Serving buffet, a delicious and bountiful no-host supper was enjoyed at long tables, card tables and on the lawn. The Ladies auxiliary was in charge of the supper with Ora Gobel heading the committee assisted by Mary Manor and other members. Delicious home cooked beans, bread, butter, coffee, iced tea, and ice cream were enjoyed as additions to the meal.
June 24, 1949
RICHFIELD COMPANY BUILDING STATION
The Triangle Construction Company of Sacramento is constructing a modern service station for the Richfield Company on the lot where 6th Street joins Highway 99w. The lot has frontage on 6th and 7th Street and is ideally located.
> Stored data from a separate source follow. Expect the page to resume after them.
(** X3. The watcher calls [rebuilder] for an event exactly when the name
    ends neither in the binary name nor in its umask variant and [Op] has
    one of Create, Write, Remove, Rename set.  So a Chmod alone never
    triggers, and with an empty binary name nothing ever does: every name
    ends in the empty string. *)
Theorem triggers_rebuild_spec (binary : string) (ev : fsnotify.Event) :
  Main.triggers_rebuild binary ev
  = negb (HasSuffix (fsnotify.Name ev) binary)
    && negb (HasSuffix (fsnotify.Name ev) (binary ++ "-go-tmp-umask"))
    && negb (N.land (fsnotify.Op ev) 15 =? 0)%N
  /\ Main.triggers_rebuild binary
       {| fsnotify.Name := fsnotify.Name ev; fsnotify.Op := fsnotify.Chmod |}
     = false
  /\ Main.triggers_rebuild "" ev = false.
Proof.
  unfold Main.triggers_rebuild. rewrite op_bits. split; [reflexivity|].
  split.
  - simpl. apply andb_false_r.
  - assert (HasSuffix (fsnotify.Name ev) "" = true) as ->; [|reflexivity].
    apply HasSuffix_true. exists (fsnotify.Name ev).
    now rewrite append_empty_r.
Qed.

(** X4. Notifications about the binary or its umask variant are dropped
    without a trace: a run of such events, however long and whatever their
    [Op], leaves the builder, the runner and the process as they were. *)
Theorem binary_events_are_dropped (binary : string)
    (evs : list fsnotify.Event) (res : CmdResult) (b : builder) (r : R)
    (p : process) :
  (forall ev, In ev evs ->
     HasSuffix (fsnotify.Name ev) binary = true
     \/ HasSuffix (fsnotify.Name ev) (binary ++ "-go-tmp-umask") = true) ->
  Main.serve binary (map (fun ev => FileChange ev res) evs) b r p
  = Ret (b, r) p.
Proof.
  induction evs as [|ev evs IH]; intros Hall; [reflexivity|].
  assert (Main.triggers_rebuild binary ev = false) as Htr.
  { unfold Main.triggers_rebuild.
    destruct (Hall ev (or_introl eq_refl)) as [-> | ->];
      [reflexivity | now rewrite andb_false_r]. }
  simpl. unfold bind. rewrite Htr. simpl.
  apply IH. intros ev' Hin. apply Hall. now right.
Qed.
The property is owned by Ben, R. Ragain of Colusa. Two large tanks are on the property and will be installed immediately and the station will be ready to serve the traveling public this summer.
SGT. WAYNE GRISHABER IN PACIFIC BATTLE AREA
The following official news flash comes from : Headquarters Army Air Forces India Burma Sector, China, Burma, India theater, Office of Public relations Officer.
OFFICIAL PRESS NOTE TO THE WILLIAMS FARMER
Shortly after the first transport aircraft had landed at the newly won Myitkina Air Strip, four Tech Sergeants from a troop carrier squadron of Major General George S. Stratemeyer’s Eastern Air command, succeeded in the face of almost continuous enemy fire and a lack of any heavy equipment in removing two 300 pound propellers from a damaged C-47 and installing them in another aircraft 300 yards away.
The sergeants who did the job in seven and one half hours were WAYNE F. GRISHABER of Williams Calif., Robert Remke of East St. Louis, Ill., Oscar R. Broyer, 24, of Sacramento, Calif., and Walter Ohda, of Walnut Ill. They had to take cover more than a dozen times in the high weeds adjoining the strip while the Chinese troops guarding it eliminated the snipers.
Sergeant Boyer, a former student at Milliken College, Decatur, Ill. said that “It was tougher than anything I’ve seen even in Africa, Italy, and Sicily. We dropped paratroopers in Sicily in heavy rifle fire but we had other planes for protection. Here, all we could hope for was that the weeds would prevent them from seeing us too well.
Nice going Wayne, and your Williams friends are surely proud of you!